The buzz around the architecture of Software-Defined Networking (SDN) got me to thinking about how this technology will impact NetFlow and IPFIX exports in infrastructures depending on the OpenFlow protocol. Well, I have some good news, it could create some great opportunities for flow collection and reporting tools.
To understand why switched and routed networks controlled by OpenFlow could impact how we collect NetFlow and IPFIX, I had to do some research to make sure I understood a bit more about the Software Defined Networking (SDN) architecture. As I read the white papers and web sites which endorse or describe the technology I came to realize that OpenFlow is in some ways similar to other ideas that have been tried in the past.
RFC 1633 - on IntServ developed by Cisco set aside bandwidth for flows but I don't think it scales very well. Cisco settled on DiffServ which like IntServ capitalizes on the 6-bit DSCP (Differentiated Services Code Point) field.
During the six-year research collaboration between Stanford University and the University of California the founders of SDN could have capitalized on where the above technologies fell short and may have even leveraged concepts from the Connection-oriented Ethernet architecture. This is purely speculation. Nevertheless, the two primary components of Software-Defined Networking (SDN) emerged from their efforts:
OpenFlow controls how packets are forwarded thorough network switches. OpenFlow by the way, is only one component of Software Defined Networking.
A set of global management interfaces.
One question that IT managers want answered is, if attempts by companies like Cabletron and Cisco to do something similar failed, why will SDN succeed? This is a great question.
SDN will become main stream for a few reasons:
Six companies that own and operate some of the largest networks in the world are behind it — Deutsche Telekom, Facebook, Google, Microsoft, Verizon, and Yahoo! formed the Open Networking Foundation (ONF). Right from the start, it has been marketed as a collaboration technology and not owned by any one single company that will try to take all the credit. This could be part of the reason why NetFlow is emerging into IPFIX because so many of Cisco's competitors don't want to be associated with NetFlow or be involved with possible trademark infringement which Cisco has never pursued with any vendor.

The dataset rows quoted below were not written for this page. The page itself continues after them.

(* ===== verification/TcpLife.v ===== *)
(** * The life of a TCP socket

    Everything that can be done to a socket, as data: the calls of its user, the
    arrival of a segment and a poll of the interface. From its creation on, no
    sequence of them breaks the invariant or leaves the diagram of states. *)
From stdpp Require Import prelude.
From S2P Require Import Prelude Wire SeqSpec TcpTimers Assembler AssemblerSpec RingBuffer RingSpec TcpSocket TcpProcess.
From S2P Require Import TcpDispatch TcpInv TcpReply TcpStages TcpMoves TcpAcks TcpReceive TcpSend TcpUser TcpStream.
Open Scope Z_scope.

Inductive op :=
| OpTsval (g : option (nat → Z)) | OpCongestion (c : CongestionControl) | OpTimeout (d : option Z)
| OpAckDelay (d : option Z) | OpNagle (b : bool) | OpKeepAlive (d : option Z) | OpHopLimit (h : option Z)
| OpBind (e : IpListenEndpoint) | OpListen (e : IpListenEndpoint)
| OpConnect (cx : Context) (remote : IpEndpoint) (local : IpListenEndpoint)
| OpClose | OpAbort | OpSend (data : list Z) | OpRecv (buf : list Z) | OpPeek (n : nat) | OpPeekSlice (buf : list Z)
| OpProcess (cx : Context) (ip : IpRepr) (repr : TcpRepr)
| OpDispatch (cx : Context) (refused : bool).

(** The socket after a call, none if the call panicked *)
Definition survives {E A} (x : outcome E A * Socket) : option Socket :=
  match x with (Panic, _) => None | (_, s) => Some s end.
Definition run (o : op) (s : Socket) : option Socket :=
  match o with
  | OpTsval g => survives (set_tsval_generator g s)
  | OpCongestion c => survives (set_congestion_control c s)
  | OpTimeout d => survives (set_timeout d s)
  | OpAckDelay d => survives (set_ack_delay d s)
  | OpNagle b => survives (set_nagle_enabled b s)
  | OpKeepAlive d => survives (set_keep_alive d s)
  | OpHopLimit h => survives (set_hop_limit h s)
  | OpBind e => survives (set_bound_endpoint e s)
  | OpListen e => survives (listen e s)
  | OpConnect cx re le => survives (connect cx re le s)
  | OpClose => survives (close s)
  | OpAbort => survives (abort s)
  | OpSend data => survives (send_slice data s)
  | OpRecv buf => survives (recv_slice buf s)
  | OpPeek n => survives (peek n s)
  | OpPeekSlice buf => survives (peek_slice buf s)
  | OpProcess cx ip repr => survives (process cx ip repr s)
  | OpDispatch cx refused => survives (dispatch cx (λ _, if refused then Some () else None) s)
  end.
(** What a call may assume: durations and a hop limit in range, and a segment the
    interface has matched with the socket *)
Definition allowed (o : op) (s : Socket) : Prop :=
  match o with
  | OpTimeout d | OpAckDelay d | OpKeepAlive d => opt_all duration_ok d
  | OpHopLimit h => h ≠ Some 0
  | OpProcess cx ip repr => arrives cx ip repr s
  | OpDispatch cx _ => context_ok cx
  | _ => True
  end.
(** The two calls that can panic, and when: the answer to a segment where the
    receive window reaches sequence number 0, and a poll after the remote end has
    sent past the window last announced. *)
Definition exposed (o : op) (s : Socket) : Prop :=
  match o with
  | OpProcess _ _ _ => ¬ sack_safe s
  | OpDispatch _ _ => ¬ within_window s
  | _ => False
  end.
(** The edges the call may take: only a socket that is not open can be opened. *)
Definition moves (o : op) (st st' : State) : bool :=
  match o with
  | OpProcess _ _ _ | OpDispatch _ _ => edge st st'
  | OpListen _ =>
      bool_decide (st' = st) || bool_decide (st' = Listen) && (bool_decide (st = Closed) || bool_decide (st = TimeWait))
  | OpConnect _ _ _ =>
      bool_decide (st' = st) || bool_decide (st' = SynSent) && (bool_decide (st = Closed) || bool_decide (st = TimeWait))
  | OpClose => bool_decide (st' = next_closing st)
  | OpAbort => bool_decide (st' = Closed)
  | _ => bool_decide (st' = st)
  end.

Lemma edge_stay st st' : st' = st ∨ st' = Closed → edge st st' = true.
Proof. destruct 1 as [-> | ->]; by destruct st. Qed.
Lemma survives_wp {E A} (m : prog Socket E A) s (Q : Socket → Prop) :
  wp m s (λ r s', r ≠ Panic ∧ Q s') → ∃ s', survives (m s) = Some s' ∧ Q s'.
Proof. unfold wp. destruct (m s) as [[?|?|] s']; intros [? ?]; try done; by exists s'. Qed.
Lemma survives_unless {E A} (m : prog Socket E A) s (P : Prop) (Q : Socket → Prop) :
  wp m s (λ r s', (r = Panic ∧ P) ∨ (r ≠ Panic ∧ Q s')) →
  (∃ s', survives (m s) = Some s' ∧ Q s') ∨ (survives (m s) = None ∧ P).
Proof. unfold wp. destruct (m s) as [[?|?|] s']; intros [[? ?]|[? ?]]; try done; eauto. Qed.

(** Setting an option keeps the invariant and the state. *)
Definition option_op (o : op) : bool :=
  match o with
  | OpTsval _ | OpCongestion _ | OpTimeout _ | OpAckDelay _ | OpNagle _ | OpKeepAlive _ | OpHopLimit _ | OpBind _ => true
  | _ => false
  end.
Lemma set_keep_alive_run d s :
  set_keep_alive d s = (Ok (), update timer (λ _, match d, timer s with Some _, Timer.Idle None => Timer.Idle (Some 0) | _, t => t end)
    (update keep_alive (λ _, d) s)).
Proof. destruct s as [? t]. by destruct d, t as [[]| | | |]. Qed.
Lemma option_ok o s :
  option_op o = true → tcp_inv s → allowed o s → ∃ s', run o s = Some s' ∧ tcp_inv s' ∧ state s' = state s.
Proof.
  intros Ho [Hrx Htx Hop Hli Hpe Hti] Hal.
  destruct o as [g|c|d|d|b|d|h|e|e|cx re le| | |data|buf|n|buf|cx ip r|cx b]; try done; cbn [run allowed] in *; apply survives_wp.
  1-5: (unfold set_tsval_generator, set_congestion_control, set_timeout, set_ack_delay, set_nagle_enabled; wp_steps; split; [done|];
    split; [|done]; split; [inherit Hrx|inherit Htx|exact Hop|inherit Hli|inherit Hpe|destruct Hti; constructor; fields; done]).
  - assert (∀ t, timer_ok t → tcp_inv (update timer (λ _, t) (update keep_alive (λ _, d) s))) as Hgo.
    { intros t Ht. split; [inherit Hrx|inherit Htx|exact Hop|inherit Hli|inherit Hpe|destruct Hti; constructor; fields; done]. }
    pose proof (timer_is_ok s Hti) as Htm. eapply wp_eq; [apply set_keep_alive_run|]. split; [done|]. split; [apply Hgo|done].
    destruct d; [|done]. by destruct (timer s) as [[]| | | |].
  - unfold set_hop_limit. assert (wp (put hop_limit h : prog Socket Empty_set ()) s (λ r s', r ≠ Panic ∧ tcp_inv s' ∧ state s' = state s)) as Hgo.
    { wp_steps. split; [done|]. split; [|done]. split; [inherit Hrx|inherit Htx|exact Hop|inherit Hli|inherit Hpe|inherit Hti]. }
    by destruct h as [[]|].
  - unfold set_bound_endpoint. wp_steps. split; [done|]. split; [|done].
    split; [inherit Hrx|inherit Htx|exact Hop|inherit Hli|inherit Hpe|inherit Hti].
Qed.

(** The calls of the user *)
Lemma user_ok o s :
  tcp_inv s → allowed o s → match o with OpProcess _ _ _ | OpDispatch _ _ => false | _ => negb (option_op o) end = true →
  ∃ s', run o s = Some s' ∧ tcp_inv s' ∧ moves o (state s) (state s') = true.
Proof.
  intros Hinv Hal Ho. assert (bool_decide (state s = state s) = true) as Hst by (by apply bool_decide_eq_true).
  destruct o as [g|c|d|d|b|d|h|e|e|cx re le| | |data|buf|n|buf|cx ip r|cx b]; try done; cbn [run moves]; apply survives_wp.
  - eapply wp_mono; [by apply listen_ok|]. intros [[]|?|] s'; [|by intros ->; rewrite Hst|done].
    intros [[-> _]|[Hc ->]]; [by rewrite Hst|]. split; [done|]. split; [by apply opened_inv|]. unfold is_open in Hc. by destruct (state s).
  - eapply wp_mono; [by apply connect_ok|]. intros [[]|?|] s'; [|by intros ->; rewrite Hst|done].
    intros (Hc & Hi & t & iss & rs & -> & _). split; [done|]. split; [done|]. unfold is_open in Hc. by destruct (state s).
  - eapply wp_eq; [apply close_run|]. split; [done|]. split; [by apply close_inv|]. fields. by apply bool_decide_eq_true.
  - unfold abort, set_state. wp_steps. split; [done|]. split; [by apply abort_inv|]. by fields.
  - eapply wp_mono; [by apply send_slice_ok|]. intros [n|?|] s'; [|by intros [_ ->]|done].
    intros [_ _ _ (_ & _ & -> & _) Hi]. done.
  - eapply wp_mono; [by apply recv_slice_ok|]. intros [[n out]|?|] s'; [|by intros (_ & -> & _)|done].
    intros (Ht & _). split; [done|]. split; [apply Ht|]. destruct (took_same _ _ _ Ht) as (_ & _ & Hx & _). by injection Hx as -> _.
  - destruct (RingSpec.get_allocated_spec (rx_buffer s) 0 n (rx_wf s (inv_rx s Hinv))) as (m & Hrun & _); [lia|].
    unfold peek. wp_step. apply recv_error_check_rule; intros _; [|done]. cbv beta iota. wp_steps. wp_call Hrun.
    assert (update rx_buffer (λ _, rx_buffer s) s = s) as -> by (by destruct s). done.
  - pose proof (RingSpec.read_allocated_spec (rx_buffer s) 0 buf (rx_wf s (inv_rx s Hinv)) (Nat.le_0_l _)) as Hrun.
    unfold peek_slice. wp_steps. wp_call Hrun. assert (update rx_buffer (λ _, rx_buffer s) s = s) as -> by (by destruct s). done.
Qed.

Lemma was_reset_state s s' : was_reset s s' → state s' = Closed.
Proof. by intros [_ [? _] _ _ _]. Qed.
Lemma dispatched_state {E} cx s (r : outcome E (option segment)) s' :
  r ≠ Panic → dispatched cx s r s' → state s' = state s ∨ state s' = Closed.
Proof.
  intros Hr Hd. destruct (dispatched_rx cx s r s' Hr Hd) as [[_ H]|(s1 & _ & H)]; [done|]. right. by eapply was_reset_state.
Qed.

(** One call *)
Lemma run_ok o s :
  tcp_inv s → allowed o s →
  (∃ s', run o s = Some s' ∧ tcp_inv s' ∧ moves o (state s) (state s') = true) ∨ (run o s = None ∧ exposed o s).
Proof.
  intros Hinv Hal. destruct (option_op o) eqn:Ho.
  { left. destruct (option_ok o s Ho Hinv Hal) as (s' & Hr & Hi & Hs). exists s'. rewrite Hs.
    split_and!; [done|done|]. destruct o; try done; by apply bool_decide_eq_true. }
  destruct o as [g|c|d|d|b|d|h|e|e|cx re le| | |data|buf|n|buf|cx ip r|cx b]; try done; try (left; by apply user_ok).
  - cbn [run moves allowed] in *. apply survives_unless. destruct Hal as [Hcx Hip Hr Hfr Hacc].
    eapply wp_mono; [by apply process_ok|]. intros x s' [Hpan|[(y & -> & _) Hp]]; [by left|right].
    split; [done|]. split; [by eapply processed_inv|by eapply processed_edge].
  - cbn [run moves allowed] in *. apply survives_unless.
    eapply wp_mono; [by apply dispatch_ok|]. intros x s' Hd. cbv beta.
    assert (x = Panic ∨ x ≠ Panic) as [-> |Hx] by (destruct x; auto); [by left|right].
    split; [done|]. split; [by eapply dispatched_inv|]. by eapply edge_stay, dispatched_state.
Qed.

(** ** From the creation on *)

Inductive lives : list op → Socket → Socket → Prop :=
| lives_now s : lives [] s s
| lives_op o os s s1 s2 : allowed o s → run o s = Some s1 → lives os s1 s2 → lives (o :: os) s s2.
Lemma lives_inv os s s' : lives os s s' → tcp_inv s → tcp_inv s'.
Proof.
  induction 1 as [|o os s s1 s2 Ha Hr _ IH]; [done|]. intros Hinv. apply IH.
  destruct (run_ok o s Hinv Ha) as [(s1' & Hr' & Hi & _)|[? _]]; congruence.
Qed.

SDN is a solid technology that although slightly different from its aforementioned predecessors, it has been proven to work for over 10-years by multiple vendors.
All major switch vendors are embracing it. Examples include Cisco, Brocade, Juniper Networks, HP, Broadcom, Ciena, Riverbed Technology, Force10, Citrix, Dell, Ericsson, IBM, Marvell, NEC, Netgear, NTT and VMware.
You may have noticed that the 6 companies behind SDN (i.e. Deutsche Telekom, Facebook, Google, Microsoft, Verizon, and Yahoo!), are all heavily involved with cloud service offerings. You can bet that billing and or accurate statistics (i.e. non sampled) will be an important part of their enterprise implementations of SDN.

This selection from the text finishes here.